Dopo aver partecipato finalmente in presenza ad un corso di sfoglia emiliana tirata a mano tenuto da Rina Poletti mi sono resa conti di quanti errori avevo fatto nei miei tentativi precedenti, quando seguivo questa mitica e simpaticissima insegnante solo on line. E' da qualche settimana quindi che  preparo in casa pasta fresca ogni volta che posso. 

Anche l'essere che mi vive a fianco ha registrato il cambiamento, trovandosi quasi ogni domenica più che volentieri, a sua detta, a pranzare "come si deve" con piatti di pasta tradizionali italiani invece che con i miei strani esperimenti di cucina internazionale. E mi ha pure chiesto la differenza tra pasta di grano duro e non, segno che l'argomento lo tocca davvero, e si è pure  sorbito con pazienza la mia risposta storico-geografica "senza fare un plissè", come avrebbe detto mia nonna. Vero che intanto stava mangiando garganelli...

La "pasta secca" è un impasto di semola di grano duro e acqua.

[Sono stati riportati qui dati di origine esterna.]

(* ===== verification/Sequence.v ===== *)
(** The compiled multi-pattern matcher, [analysis/bytesearch/sequence.rs]: an arena of states built level
    by level, equal states of a level merged.  A state is its index in the arena, [None] the
    [NONE] of the source. *)
From Stdlib Require Import ZArith Lia Bool List Sorting.
From stdpp Require Import base decidable list tactics.
From S2P Require Import Prelude Ditted.

Record node := Node {
  parent : option nat;
  possible : list nat;
  success : option (list nat);
  trans : list (option nat);
}.

Record seq_match := SeqMatch { seq_index : nat; offset : nat }.

(** [SequenceSearchState] is its arena. *)
Abbreviation machine := (list node).

Definition no_node : node := Node None [] None [].

(** An index out of range panics; [no_node] stands for it. *)
Definition nd (st : machine) (i : nat) : node := nth i st no_node.

Definition update (st : machine) (i : nat) (f : node -> node) : machine := alter f i st.

Definition new_node (st : machine) (p : option nat) : machine * nat := (st ++ [Node p [] None []], List.length st).

Definition add_sequence (st : machine) (n pat_index pat_size pos : nat) : machine :=
  update st n (fun x => Node (parent x) (possible x ++ [pat_index])
    (if Nat.eqb pos pat_size then Some (default [] (success x) ++ [pat_index]) else success x) (trans x)).

(** [sort_unstable] on indices *)
Definition sort_nat (l : list nat) : list nat := sort_by Nat.leb l.

Definition sort_sequences (st : machine) (n : nat) : machine :=
  update st n (fun x => Node (parent x) (sort_nat (possible x)) (option_map sort_nat (success x)) (trans x)).

(** the lexicographic order of index lists *)
Fixpoint list_cmp (a b : list nat) : comparison :=
  match a, b with
  | [], [] => Eq
  | [], _ :: _ => Lt
  | _ :: _, [] => Gt
  | x :: a, y :: b => match Nat.compare x y with Eq => list_cmp a b | c => c end
  end.

Definition compare (st : machine) (a b : nat) : comparison := list_cmp (possible (nd st a)) (possible (nd st b)).

Definition set_trans (st : machine) (n : nat) (t : list (option nat)) : machine :=
  update st n (fun x => Node (parent x) (possible x) (success x) t).

(** [build_single_transition]; the state, the states made so far *)
Definition build_single_transition (patterns : list ditted) (state pos : nat) (acc : machine * list nat) (val : nat) : machine * list nat :=
  let '(st, res) := acc in
  let '(st, newstate) :=
    fold_left (fun '(st, newstate) curpat =>
        if is_match (nth curpat patterns empty) pos (Z.of_nat val) then
          let '(st, n) := match newstate with
                          | None => new_node st (Some state)
                          | Some n => (st, n)
                          end in
          (add_sequence st n curpat (size (nth curpat patterns empty)) (S pos), Some n)
        else (st, newstate))
      (possible (nd st state)) (st, None) in
  let st := set_trans st state (<[val := newstate]> (trans (nd st state))) in
  match newstate with
  | None => (st, res)
  | Some n => (sort_sequences st n, res ++ [n])
  end.

(** the sorted union of two success lists; [tmp] the merged so far *)
Fixpoint merge_success (fuel : nat) (mine op tmp : list nat) : list nat :=
  match fuel with
  | O => tmp
  | S fuel =>
      let push v := if match hd_error (rev tmp) with Some w => Nat.eqb w v | None => false end then tmp else tmp ++ [v] in
      match mine, op with
      | [], [] => tmp
      | a :: mine', b :: op' => if Nat.leb a b then merge_success fuel mine' op (push a) else merge_success fuel mine op' (push b)
      | a :: mine', [] => merge_success fuel mine' op (push a)
      | [], b :: op' => merge_success fuel mine op' (push b)
      end
  end.

Definition merge (st : machine) (keep op : nat) : machine :=
  let st := match parent (nd st op) with
            | None => st
            | Some p => set_trans st p (map (fun t => if bool_decide (t = Some op) then Some keep else t) (trans (nd st p)))
            end in
  let op_success := success (nd st op) in
  let st := update st op (fun x => Node (parent x) (possible x) None (trans x)) in
  match op_success with
  | None => st
  | Some theirs =>
      update st keep (fun x => Node (parent x) (possible x)
        (match success x with
         | None => Some theirs
         | Some mine => Some (merge_success (List.length mine + List.length theirs) mine theirs [])
         end) (trans x))
  end.

(** the loop over the sorted states: the machine, the state kept last, the states kept *)
Definition dedup (st : machine) (first : nat) (rest : list nat) : machine * list nat :=
  let '(st, _, finalres) :=
    fold_left (fun '(st, curpat, finalres) nextpat =>
        match compare st curpat nextpat with
        | Eq => (merge st curpat nextpat, curpat, finalres)
        | _ => (st, nextpat, finalres ++ [nextpat])
        end) rest (st, first, [first]) in
  (st, finalres).

Definition build_transition_level (st : machine) (prev : list nat) (patterns : list ditted) (pos : nat) : machine * list nat :=
  let '(st, res) :=
    fold_left (fun '(st, res) next =>
        fold_left (build_single_transition patterns next pos) (seq 0 256) (set_trans st next (repeat None 256), res))
      prev (st, []) in
  match sort_by (fun a b => match compare st a b with Gt => false | _ => true end) res with
  | [] => (st, [])
  | first :: rest => dedup st first rest
  end.

Fixpoint build_levels (fuel : nat) (st : machine) (statelevel : list nat) (patterns : list ditted) (level : nat) : option machine :=
  match statelevel with
  | [] => Some st
  | _ =>
      match fuel with
      | O => None
      | S fuel =>
          let '(st, statelevel) := build_transition_level st statelevel patterns level in
          build_levels fuel st statelevel patterns (S level)
      end
  end.

(** [build_state_machine] on the patterns in their order; [set_index] gives each its position *)
Definition build_state_machine (fuel : nat) (patterns : list ditted) : option machine :=
  let '(st, root) := new_node [] None in
  let st := fold_left (fun st i => add_sequence st root i (size (nth i patterns empty)) 0) (seq 0 (List.length patterns)) st in
  build_levels fuel (sort_sequences st root) [root] patterns 0.

(** the inner loop of [apply]: the buffer from [subindex] *)
Fixpoint run_from (st : machine) (curstate : nat) (buffer : list Z) (off : nat) : list seq_match :=
  map (fun s => SeqMatch s off) (default [] (success (nd st curstate))) ++
  match buffer with
  | [] => []
  | b :: buffer =>
      match trans (nd st curstate) with
      | [] => []
      | t => match nth (Z.to_nat b) t None with
             | None => []
             | Some next => run_from st next buffer off
             end
      end
  end.

(** what [apply] appends to [out] *)
Definition apply (st : machine) (buffer : list Z) (max_start : nat) : list seq_match :=
  flat_map (fun off => run_from st 0 (skipn off buffer) off) (seq 0 (Nat.min max_start (List.length buffer))).

Definition max_sequence_size (st : machine) (patterns : list ditted) : nat :=
  match st with
  | [] => 0
  | root :: _ => fold_left Nat.max (map (fun i => size (nth i patterns empty)) (possible root)) 0
  end.

(** The states of a level number at least the longest pattern's bytes, then none. *)
Definition levels_fuel (patterns : list ditted) : nat := S (S (list_max (map size patterns))).

(** ** Examples *)

Definition example_patterns : list ditted :=
  [Ditted [85%Z] [255%Z] 0; Ditted [85%Z; 137%Z] [255%Z; 255%Z] 1; Ditted [80%Z] [240%Z] 2].

Example example_apply :
  option_map (fun st => apply st [85; 137; 81]%Z 3) (build_state_machine 10 example_patterns)
  = Some [SeqMatch 0 0; SeqMatch 2 0; SeqMatch 1 0; SeqMatch 2 2].
Proof. vm_compute. reflexivity. Qed.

Nasce al Sud in quello che è stato a lungo il Regno delle due Sicilie dove, agli inizi del XIII secolo, i Siciliani imparano dagli Arabi le tecniche di essicazione che la rendono facilmente conservabile e trasportabile, facendone un prodotto sempre più diffuso. 

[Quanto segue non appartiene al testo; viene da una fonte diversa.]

Lemma filter_sorted (f : nat -> bool) (l : list nat) : StronglySorted lt l -> StronglySorted lt (List.filter f l).
Proof.
  induction l as [|x l IH]; [done|]. intros Hs. apply StronglySorted_inv in Hs as [Hs Hx]. cbn. destruct (f x); [|by apply IH].
  constructor; [by apply IH|]. apply List.Forall_forall. intros y Hy. apply filter_In in Hy as [Hy _]. by eapply List.Forall_forall in Hx.
Qed.

Lemma seq_sorted (n s : nat) : StronglySorted lt (seq s n).
Proof.
  revert s. induction n as [|n IH]; intros s; constructor; [apply IH|]. apply List.Forall_forall. intros y Hy. apply in_seq in Hy. lia.
Qed.

Lemma list_cmp_eq (a b : list nat) : list_cmp a b = Eq -> a = b.
Proof.
  revert b. induction a as [|x a IH]; intros [|y b] E; try done. cbn in E. destruct (Nat.compare_spec x y) as [->| |]; try done.
  by rewrite (IH b E).
Qed.

(** ** Arenas *)

Lemma nd_update (st : machine) (i j : nat) (f : node -> node) :
  nd (update st i f) j = if Nat.eqb i j && Nat.ltb i (List.length st) then f (nd st j) else nd st j.
Proof.
  unfold nd, update. rewrite !nth_lookup, list_lookup_alter. destruct (Nat.eqb_spec i j) as [->|Hne]; cbn [andb].
  - rewrite decide_True by done. destruct (Nat.ltb_spec j (List.length st)) as [Hl|Hl].
    + by destruct (lookup_lt_is_Some_2 st j Hl) as [x ->].
    + by rewrite lookup_ge_None_2.
  - by rewrite decide_False.
Qed.

Lemma update_length (st : machine) (i : nat) (f : node -> node) : List.length (update st i f) = List.length st.
Proof. apply length_alter. Qed.

Lemma nd_old (st : machine) (x : node) (i : nat) : i < List.length st -> nd (st ++ [x]) i = nd st i.
Proof. intros Hi. unfold nd. by rewrite app_nth1. Qed.

Lemma nd_new (st : machine) (x : node) : nd (st ++ [x]) (List.length st) = x.
Proof. unfold nd. by rewrite app_nth2, Nat.sub_diag by lia. Qed.

Lemma update_new (st : machine) (x : node) (f : node -> node) : update (st ++ [x]) (List.length st) f = st ++ [f x].
Proof. unfold update. by rewrite alter_app_r_alt, Nat.sub_diag by lia. Qed.

Lemma update_at (st : machine) (x : node) (f : node -> node) (n : nat) : n = List.length st -> update (st ++ [x]) n f = st ++ [f x].
Proof. intros ->. apply update_new. Qed.

Lemma update_old (st : machine) (x : node) (i : nat) (f : node -> node) : i < List.length st -> update (st ++ [x]) i f = update st i f ++ [x].
Proof. intros Hi. unfold update. by rewrite alter_app_l. Qed.

Lemma add_new (st : machine) (x : node) (i sz pos : nat) : add_sequence (st ++ [x]) (List.length st) i sz pos =
  st ++ [Node (parent x) (possible x ++ [i]) (if Nat.eqb pos sz then Some (default [] (success x) ++ [i]) else success x) (trans x)].
Proof. unfold add_sequence. by rewrite update_new. Qed.

Section Machine.
Context (patterns : list ditted).

Definition psize (i : nat) : nat := size (nth i patterns empty).
Definition fits (pos : nat) (v i : nat) : bool := is_match (nth i patterns empty) pos (Z.of_nat v).

(** The success list of a state: its sequences of exactly that length. *)
Definition complete (level : nat) (l : list nat) : list nat := List.filter (fun i => Nat.eqb level (psize i)) l.
Definition success_of (level : nat) (l : list nat) : option (list nat) :=
  match complete level l with [] => None | s => Some s end.

(** *** One transition *)

Lemma add_all (pos state val : nat) (st : machine) (l acc : list nat) : acc <> [] ->
  fold_left (fun '(st, newstate) curpat =>
      if is_match (nth curpat patterns empty) pos (Z.of_nat val) then
        let '(st, n) := match newstate with None => new_node st (Some state) | Some n => (st, n) end in
        (add_sequence st n curpat (size (nth curpat patterns empty)) (S pos), Some n)
      else (st, newstate)) l
    (st ++ [Node (Some state) acc (success_of (S pos) acc) []], Some (List.length st)) =
  (st ++ [Node (Some state) (acc ++ List.filter (fits pos val) l) (success_of (S pos) (acc ++ List.filter (fits pos val) l)) []],
    Some (List.length st)).
Proof.
  revert acc. induction l as [|i l IH]; intros acc Hacc; cbn [fold_left List.filter]; [by rewrite app_nil_r|].
  change (is_match (nth i patterns empty) pos (Z.of_nat val)) with (fits pos val i). destruct (fits pos val i); [|by apply IH].
  assert (success_of (S pos) (acc ++ [i]) =
    if Nat.eqb (S pos) (psize i) then Some (default [] (success_of (S pos) acc) ++ [i]) else success_of (S pos) acc) as Es.
  { unfold success_of, complete. rewrite List.filter_app. cbn [List.filter]. destruct (Nat.eqb (S pos) (psize i)); [|by rewrite app_nil_r].
    by destruct (List.filter _ acc). }
  rewrite add_new. cbn [parent possible success trans]. fold (psize i). rewrite <- Es.
  rewrite (IH (acc ++ [i])) by (by destruct acc). by rewrite <- app_assoc.
Qed.

(** What one transition leaves: the entry, and the new state when there is one. *)
Definition with_transition (st : machine) (state pos val : nat) (l : list nat) : machine :=
  match l with
  | [] => set_trans st state (<[val := None]> (trans (nd st state)))
  | _ => set_trans st state (<[val := Some (List.length st)]> (trans (nd st state))) ++ [Node (Some state) l (success_of (S pos) l) []]
  end.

A partire dal '700, quando soprattutto in Campania la fertilità del terreno e le condizioni climatiche calde e ventilate ne favoriscono produzione ed essicazione a basso costo e in grandi volumi, diventa un cibo popolare, un riempipancia da condire con formaggio e, per i più fortunati, pepe, e poi gradualmente da accompagnare con le verdure che erano state fino a quel momento la base della alimentazione delle classi più povere, fino alla salsa di pomodoro che compare, a inizio '800 e, sempre grazie alle favorevoli condizioni locali, si sviluppa per tutto il secolo nell'industria conserviere. 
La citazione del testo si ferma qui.